**Directions**
Extract, without alteration, each line from the start of the listing to the line bearing "messages : list (msg_key * MessageState);".

**Material for the task**

Definition usage_ensure_identity_capacity (self : IdentityUsage) (identity : I) :
    result () DecodeError :=
  if decide (identity_count self identity < max_per_identity self) then Ok ()
  else Err (IdentityLimitExceeded (max_per_identity self)).

(** The index of a pool holds [(deadline, key)] pairs; its order is that of the
    tuple. *)
Abbreviation msg_key := (I * N)%type.

Record MessagePool := {
  messages : list (msg_key * MessageState);
  eviction_index : gset (N * msg_key);
  eviction_index_by_identity : gmap I (gset (N * N));
  pool_cfg : PoolConfig;
  mp_rng : pool_rng;
  identity_usage : IdentityUsage;
}.

Definition MessagePool_new (cfg : PoolConfig) (rng : pool_rng) (usage : IdentityUsage) : MessagePool :=
  {| messages := []; eviction_index := ∅; eviction_index_by_identity := ∅; pool_cfg := cfg;
     mp_rng := rng; identity_usage := usage |}.

Definition has_message (self : MessagePool) (key : msg_key) : bool :=
  bool_decide (is_Some (im_get (messages self) key)).

Definition remove_message (self : MessagePool) (key : msg_key) :
    run (option MessageState * MessagePool) :=
  match im_swap_remove (messages self) key with
  | None => Ret (None, self)
  | Some (state, messages) =>
      let deadline := eviction_deadline state in
      let by_identity :=
        match eviction_index_by_identity self !! key.1 with
        | None => eviction_index_by_identity self
        | Some identity_index =>
            let identity_index := identity_index ∖ {[(deadline, key.2)]} in
            if decide (identity_index = ∅) then delete key.1 (eviction_index_by_identity self)
            else <[key.1 := identity_index]> (eviction_index_by_identity self)
        end in
      usage ← decrement_identity_count (identity_usage self) key.1;
      Ret (Some state,
           {| messages := messages;
              eviction_index := eviction_index self ∖ {[(deadline, key)]};
              eviction_index_by_identity := by_identity;
              pool_cfg := pool_cfg self; mp_rng := mp_rng self; identity_usage := usage |})
  end.

Definition message_status (self : MessagePool) (key : msg_key) (now : N) :
    run (MessageStatus * MessagePool) :=
  match eviction_deadline <$> im_get (messages self) key with
  | None => Ret (Missing, self)
  | Some deadline =>
      if decide (now < deadline)%N then Ret (Active, self)
      else
        '(_, self) ← remove_message self key;
        Ret (Stale, self)
  end.

Definition ensure_identity_capacity (self : MessagePool) (identity : I) : result () DecodeError :=
  usage_ensure_identity_capacity (identity_usage self) identity.

Definition evict_candidate_if_stale (self : MessagePool) (stale_candidate : option (N * msg_key))
    (now : N) : run (bool * MessagePool) :=
  match stale_candidate with
  | None => Ret (false, self)
  | Some (deadline, stale_key) =>
      if decide (now < deadline)%N then Ret (false, self)
      else
        '(_, self) ← remove_message self stale_key;
        Ret (true, self)
  end.

Definition evict_stale_for_identity (self : MessagePool) (identity : I) (now : N) :
    run (bool * MessagePool) :=
  let stale_candidate :=
    identity_index ← eviction_index_by_identity self !! identity;
    '(deadline, msg_id) ← bset_first identity_index;
    Some (deadline, (identity, msg_id)) in
  evict_candidate_if_stale self stale_candidate now.

Definition evict_one_stale_for_identity_if_limited (self : MessagePool) (identity : I) (now : N) :
    run (bool * MessagePool) :=
  if negb (is_at_limit (identity_usage self) identity) then Ret (false, self)
  else evict_stale_for_identity self identity now.

Definition with_rng (g : pool_rng) (self : MessagePool) : MessagePool :=
  {| messages := messages self; eviction_index := eviction_index self;
     eviction_index_by_identity := eviction_index_by_identity self; pool_cfg := pool_cfg self;
     mp_rng := g; identity_usage := identity_usage self |}.

Definition evict_before_admission (self : MessagePool) (now : N) :
    run (option EvictionKind * MessagePool) :=
  if decide (messages self = []) then Ret (None, self)
  else
    '(stale, self) ← evict_candidate_if_stale self (bset_first (eviction_index self)) now;
    if stale : bool then Ret (Some EvTimeout, self)
    else
      let '(random_index, g) := gen_range (length (messages self)) (mp_rng self) in
      let self := with_rng g self in
      match messages self !! random_index with
      | None => Ret (None, self)
      | Some (key, _) =>
          '(_, self) ← remove_message self key;
          Ret (Some EvRandom, self)
      end.

Definition admission_blocked (self : MessagePool) : bool :=
  bool_decide (pc_max_messages (pool_cfg self) ≤ length (messages self)).

Definition insert_message (self : MessagePool) (key : msg_key) (now : N) : MessagePool :=
  let deadline := (now + pc_message_timeout (pool_cfg self))%N in
  {| messages := im_set (messages self) key (MessageState_new deadline);
     eviction_index := {[(deadline, key)]} ∪ eviction_index self;
     eviction_index_by_identity :=
       <[key.1 := {[(deadline, key.2)]} ∪ default ∅ (eviction_index_by_identity self !! key.1)]>
         (eviction_index_by_identity self);
     pool_cfg := pool_cfg self; mp_rng := mp_rng self; identity_usage := identity_usage self |}.

Definition set_state (self : MessagePool) (key : msg_key) (state : MessageState) : MessagePool :=
  {| messages := im_set (messages self) key state; eviction_index := eviction_index self;
     eviction_index_by_identity := eviction_index_by_identity self; pool_cfg := pool_cfg self;
     mp_rng := mp_rng self; identity_usage := identity_usage self |}.

(** An error that drops the message. *)
Definition reject (self : MessagePool) (key : msg_key) (e : DecodeError) :
    run (result DecodeOutcome DecodeError * MessagePool) :=
  '(_, self) ← remove_message self key;
  Ret (Err e, self).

**Reply to the exercise**
Definition usage_ensure_identity_capacity (self : IdentityUsage) (identity : I) :
    result () DecodeError :=
  if decide (identity_count self identity < max_per_identity self) then Ok ()
  else Err (IdentityLimitExceeded (max_per_identity self)).

(** The index of a pool holds [(deadline, key)] pairs; its order is that of the
    tuple. *)
Abbreviation msg_key := (I * N)%type.

Record MessagePool := {
  messages : list (msg_key * MessageState);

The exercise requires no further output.